Human Brain's Condition During Coma Revealed by Scientists

Findings can lead to the disclosure of the human consciousness' mysterious behavior

A study led by scientists from the French National Center for Scientific research in Grenoble and published in the Proceedings of the National Academy of Sciences on November 26 discloses the mysteries of the brain activity during coma.

The study shows that coma patients experience a considerable reorganization of the functional hubs of brain and that the explanation of these hubs' behavior may provide a key for the understanding of human consciousness.

“Consciousness may depend on the anatomical location of these hubs in the human brain network,” said Sophie Achard, a researcher at the French National Center for Scientific research, Grenoble co-author of the study, as cited by LiveScience.

The research consisted of comparatively analyzing MRI brain scans of 17 coma patients and those of 20 healthy volunteers.

Scientists observed 417 different areas of the brain in order to determine their blood flow, which is a sign of the brain's activity. Afterwards they compared enhancement and reduction of the blood flow in the distinct areas.

Unlike the healthy patients, the coma ones registered a significant darkness of the high-traffic hubs and an intensification of the normally secondary ones.

It has been noted that coma patients had a lower number of hubs in the precuneus, a brain area responsible for humans' memory and consciousness.

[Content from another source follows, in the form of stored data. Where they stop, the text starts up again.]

Lemma last_char_join ws w :
  w <> "" -> Py.last_char (Py.join " " (ws ++ [w])) = Py.last_char w.
Proof.
  intros Hw. induction ws as [| a ws IH]; [reflexivity |].
  assert (Hne : Py.join " " (ws ++ [w]) <> "").
  { intros E. rewrite E in IH. destruct (last_char_word w Hw) as [c Hc].
    rewrite Hc in IH. discriminate. }
  change (Py.join " " ((a :: ws) ++ [w]))
    with (Py.join " " (a :: (ws ++ [w]))).
  destruct (ws ++ [w]) as [| b rest] eqn:E.
  - destruct ws; discriminate.
  - change (Py.join " " (a :: b :: rest))
      with (a +:+ " " +:+ Py.join " " (b :: rest)).
    rewrite last_char_append.
    + rewrite last_char_append; [exact IH | exact Hne].
    + intros E'. apply append_empty in E' as [E' _]. discriminate.
Qed.

(** The backward scan is a search for the first index whose word ends a
    sentence. *)
Lemma scan_boundary_find words idx s :
  Forall is_word words ->
  (forall i, In i idx -> 0 <= i < Z.of_nat (length words)) ->
  scan_boundary words idx s
  = (Ret (option_map (fun i => Py.join " " (Py.slice_to (i + 1) words))
            (find (fun i => match words !! Z.to_nat i with
                            | Some w => ends_sentence w
                            | None => false
                            end) idx)),
     s).
Proof.
  intros Hwords. induction idx as [| i idx IH]; intros Hidx; [reflexivity |].
  simpl. unfold bind.
  destruct (list_index_in_range words i s) as (w & Hw & ->);
    [apply Hidx; now left |].
  assert (Hword : is_word w) by (eapply Forall_lookup_1; eassumption).
  destruct (last_char_word w (proj2 Hword)) as [c Hc].
  unfold str_last, ends_sentence. rewrite Hw, Hc. run.
  destruct (terminal c); [reflexivity |].
  apply IH. intros j Hj. apply Hidx. now right.
Qed.

Lemma cut_point_bounds m words :
  0 <= m < Z.of_nat (length words) ->
  (cut_point m words <= Z.to_nat m)%nat
  /\ (cut_point m words = Z.to_nat m
      \/ (1 <= cut_point m words)%nat
         /\ exists w, words !! (cut_point m words - 1)%nat = Some w
                      /\ ends_sentence w = true).
Proof.
  intros Hm. unfold cut_point.
  destruct (find _ _) as [i |] eqn:Hfind; [| split; [lia | now left]].
  apply find_some in Hfind as [Hi Hend].
  apply in_range_down in Hi.
  split; [lia | right]. split; [lia |].
  replace (Z.to_nat (i + 1) - 1)%nat with (Z.to_nat i) by lia.
  destruct (words !! Z.to_nat i) as [w |]; [| discriminate]. eauto.
Qed.

(** The shaper as a function of the words: the reply cut at
    [cut_point], one violation with the two word counts. *)
Lemma shape_cut cfg response user_input s :
  let words := Py.split response in
  let m := max_response_words cfg in
  Py.contains (explain_keyword cfg) (Py.lower user_input) = false ->
  0 <= m < Z.of_nat (length words) ->
  _limit_response_length cfg response user_input s
  = (Ret (Py.join " " (take (cut_point m words) words)),
     set_violations
       (violations s
        ++ [mkViolation (now s)
              (truncation_message (Z.of_nat (length words))
                                  (Z.of_nat (cut_point m words)))])
       s).
Proof.
  intros words m Hkw Hm.
  pose proof (split_words response) as Hwords. fold words in Hwords.
  destruct (cut_point_bounds m words Hm) as [Hle _].
  unfold _limit_response_length. rewrite Hkw. fold words. fold m.
  destruct (Z.ltb_spec m (Z.of_nat (length words))); [| lia].
  unfold bind at 1. rewrite scan_boundary_find; [| exact Hwords |].
  2:{ intros i Hi. apply in_range_down in Hi. lia. }
  assert (Hcut : default (Py.join " " (Py.slice_to m words))
                   (option_map (fun i => Py.join " " (Py.slice_to (i + 1) words))
                      (find (fun i => match words !! Z.to_nat i with
                                      | Some w => ends_sentence w
                                      | None => false
                                      end)
                         (Py.range_down (Z.min m (Z.of_nat (length words)) - 1)
                                        (Z.max 0 (m - 5)))))
                 = Py.join " " (take (cut_point m words) words)).
  { unfold cut_point.
    destruct (find _ _) as [i |] eqn:Hfind; simpl; unfold Py.slice_to.
    - apply find_some in Hfind as [Hi _]. apply in_range_down in Hi.
      destruct (Z.leb_spec 0 (i + 1)); [reflexivity | lia].
    - destruct (Z.leb_spec 0 m); [reflexivity | lia]. }
  rewrite Hcut.
  rewrite split_join by (now apply Forall_take).
  rewrite length_take.
  destruct (Z.ltb_spec m (Z.of_nat (cut_point m words `min` length words)));
    [lia |].
  run. rewrite split_join by (now apply Forall_take).
  rewrite length_take.
  replace (cut_point m words `min` length words)%nat
    with (cut_point m words) by lia.
  reflexivity.
Qed.

Lemma shape_short cfg response user_input s :
  word_count response <= max_response_words cfg ->
  _limit_response_length cfg response user_input s = (Ret response, s).
Proof.
  intros H. unfold _limit_response_length, word_count in *.
  destruct (Py.contains _ _); [reflexivity |].
  destruct (Z.ltb_spec (max_response_words cfg)
              (Z.of_nat (length (Py.split response)))); [lia | reflexivity].
Qed.

(** X1: for a limit that is not negative, an input without the keyword
    and a reply of more words than the limit, the shaper returns the
    first [cut_point] words of the reply joined by single spaces (runs
    of whitespace in the reply are not kept), and appends to the log one
    violation that gives the word counts before and after. *)
Theorem shape_cuts_reply :
  forall cfg response user_input s,
    Py.contains (explain_keyword cfg) (Py.lower user_input) = false ->
    0 <= max_response_words cfg < word_count response ->
    let k := cut_point (max_response_words cfg) (Py.split response) in
    _limit_response_length cfg response user_input s
    = (Ret (Py.join " " (take k (Py.split response))),
       set_violations
         (violations s
          ++ [mkViolation (now s)
                (truncation_message (word_count response) (Z.of_nat k))])
         s).
Proof.
  intros cfg response user_input s Hkw Hm. now apply shape_cut.
Qed.

Lemma shape_cuts_reply_witness :
  fst (_limit_response_length cfg10
         "Yes.  It   rains a lot in the north of Spain in spring"
         "weather" st0)
  = Ret "Yes. It rains a lot in the north of Spain".
Proof.
  rewrite (shape_cuts_reply cfg10
             "Yes.  It   rains a lot in the north of Spain in spring"
             "weather" st0 eq_refl).
  - reflexivity.
  - unfold word_count. simpl. lia.
Defined.

(** X2: under the same conditions the shaped reply never has more words
    than the limit, its words are the first words of the reply, and when
    it has fewer words than the limit its last word ends in '.', '!' or
    '?'. *)
Theorem shape_within_limit :
  forall cfg response user_input s,
    Py.contains (explain_keyword cfg) (Py.lower user_input) = false ->
    0 <= max_response_words cfg < word_count response ->
    exists out,
      fst (_limit_response_length cfg response user_input s) = Ret out
      /\ word_count out <= max_response_words cfg
      /\ Py.split out = take (length (Py.split out)) (Py.split response)
      /\ (word_count out = max_response_words cfg \/ ends_sentence out = true).
Proof.
  intros cfg response user_input s Hkw Hm.
  rewrite shape_cut by assumption. simpl.
  set (words := Py.split response) in *.
  set (k := cut_point (max_response_words cfg) words).
  pose proof (split_words response) as Hwords. fold words in Hwords.
  unfold word_count in Hm. fold words in Hm.
  destruct (cut_point_bounds _ words Hm) as [Hle Hcase]. fold k in Hle, Hcase.
  exists (Py.join " " (take k words)).
  unfold word_count. rewrite split_join by (now apply Forall_take).
  rewrite length_take.
  replace (k `min` length words)%nat with k by lia.
  repeat split; [lia |].
  destruct Hcase as [-> | (Hk & w & Hw & Hend)]; [left; lia | right].
  replace k with (S (k - 1)) by lia.
  rewrite (take_S_r _ _ _ Hw).
  assert (Hword : is_word w) by (eapply Forall_lookup_1; eassumption).
  unfold ends_sentence in *.
  now rewrite (last_char_join _ w (proj2 Hword)).
Qed.

Lemma shape_within_limit_witness :
  exists out,
    fst (_limit_response_length cfg10 "a b c d e f g h i j k l" "tell me" st0)
    = Ret out
    /\ word_count out <= 10.
Proof.
  destruct (shape_within_limit cfg10 "a b c d e f g h i j k l" "tell me" st0
              eq_refl) as (out & H1 & H2 & _).
  - unfold word_count. simpl. lia.
  - exists out. split; assumption.
Defined.

(** X3: shaping is idempotent for a limit that is not negative: applied
    to its own result for the same input, the shaper returns it
    unchanged and logs nothing more. *)
Theorem shape_idempotent :
  forall cfg response user_input s out s1,
    0 <= max_response_words cfg ->
    _limit_response_length cfg response user_input s = (Ret out, s1) ->
    _limit_response_length cfg out user_input s1 = (Ret out, s1).
Proof.
  intros cfg response user_input s out s1 Hmax Hrun.
  destruct (Py.contains (explain_keyword cfg) (Py.lower user_input)) eqn:Hkw.
  - unfold _limit_response_length in *. rewrite Hkw in *. run.
    now inversion Hrun.
  - destruct (Z.ltb_spec (max_response_words cfg) (word_count response))
      as [Hlt | Hge].
    + rewrite shape_cut in Hrun by (unfold word_count in Hlt; auto with zarith).
      inversion Hrun; subst. apply shape_short.
      pose proof (split_words response) as Hwords.
      unfold word_count. rewrite split_join by (now apply Forall_take).
      rewrite length_take.
      destruct (cut_point_bounds (max_response_words cfg) (Py.split response));
        [unfold word_count in Hlt; lia | lia].
    + rewrite shape_short in Hrun by exact Hge. inversion Hrun; subst.
      now apply shape_short.
Qed.

Lemma shape_idempotent_witness :
  _limit_response_length cfg10 "a b c d e f g h i j" "tell me"
    (snd (_limit_response_length cfg10 "a b c d e f g h i j k l" "tell me" st0))
  = (Ret "a b c d e f g h i j",
     snd (_limit_response_length cfg10 "a b c d e f g h i j k l" "tell me" st0)).
Proof.
  apply (shape_idempotent cfg10 "a b c d e f g h i j k l" "tell me" st0).
  - simpl. lia.
  - reflexivity.
Defined.

(** X4: a negative limit makes the shaper fail on short replies: for an
    input without the keyword and a reply of at most as many words as
    the limit is below zero (the empty reply included), the default
    truncation is the empty string and the test of its last character
    raises IndexError; the object is left as it was. *)
Theorem shape_negative_limit_raises :
  forall cfg response user_input s,
    Py.contains (explain_keyword cfg) (Py.lower user_input) = false ->
    max_response_words cfg < 0 ->
    word_count response <= - max_response_words cfg ->
    _limit_response_length cfg response user_input s
    = (Raise (OtherError "IndexError" "string index out of range"), s).
Proof.
  intros cfg response user_input s Hkw Hneg Hshort.
  unfold _limit_response_length, word_count in *. rewrite Hkw.
  set (words := Py.split response) in *.
  set (m := max_response_words cfg) in *.
  destruct (Z.ltb_spec m (Z.of_nat (length words))); [| lia].
  assert (Hrange : Py.range_down (Z.min m (Z.of_nat (length words)) - 1)
                                 (Z.max 0 (m - 5)) = []).
  { unfold Py.range_down.
    replace (Z.to_nat _) with 0%nat by lia. reflexivity. }
  rewrite Hrange.
  assert (Hslice : Py.slice_to m words = []).
  { unfold Py.slice_to. destruct (Z.leb_spec 0 m); [lia |].
    replace (Z.to_nat _) with 0%nat by lia. reflexivity. }
  rewrite Hslice. simpl. unfold bind, ret. simpl.
  destruct (Z.ltb_spec m (Z.of_nat 0)); [reflexivity | lia].
Qed.

Lemma shape_negative_limit_raises_witness :
  fst (_limit_response_length (init_config "xai-0123456789" "serp-key" (-3) "explain")
         "Yes of course" "tell me" st0)
  = Raise (OtherError "IndexError" "string index out of range").
Proof.
  rewrite (shape_negative_limit_raises
             (init_config "xai-0123456789" "serp-key" (-3) "explain")
             "Yes of course" "tell me" st0 eq_refl).
  - reflexivity.
  - simpl. lia.
  - unfold word_count. simpl. lia.
Defined.

(** ** Completion Client: what [_query_grok] returns *)

Lemma startswith_append_l p a b :
  Py.startswith p a = true -> Py.startswith p (a +:+ b) = true.
Proof.
  revert a. induction p as [| c p IH]; intros a H; [reflexivity |].
  destruct a as [| d a]; [discriminate |].
  rewrite append_cons. simpl in *.
  apply andb_true_iff in H as [-> H]. now apply IH.
Qed.

Lemma describe_response_is_error cfg r :
  Py.startswith "Error:" (describe_response cfg r) = true.
Proof.
  unfold describe_response, key_not_set_message.
  repeat match goal with
         | |- context [if ?b then _ else _] => destruct b
         | |- context [match ?o with Some _ => _ | None => _ end] => destruct o
         end;
    repeat (apply startswith_append_l); reflexivity.
Qed.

“It gives us a handle on what may be different between healthy conscious people and people who have loss of consciousness,” declared Olaf Sporns, a neuroscientist at the Indiana University.

“The traffic patterns have totally reorganized. And maybe it's the rerouting of the traffic patterns that underlies the loss of consciousness.”

Scientists underline the importance of the discovery for the further research on the coma phenomenon. They say understanding the brain's activity during coma may help doctors judge a patient's possibility to overcome coma by noting high-traffic hubs' activity.

They hope the finding could even make possible an acceleration of the coma overcome through stimulations performed on certain brain regions.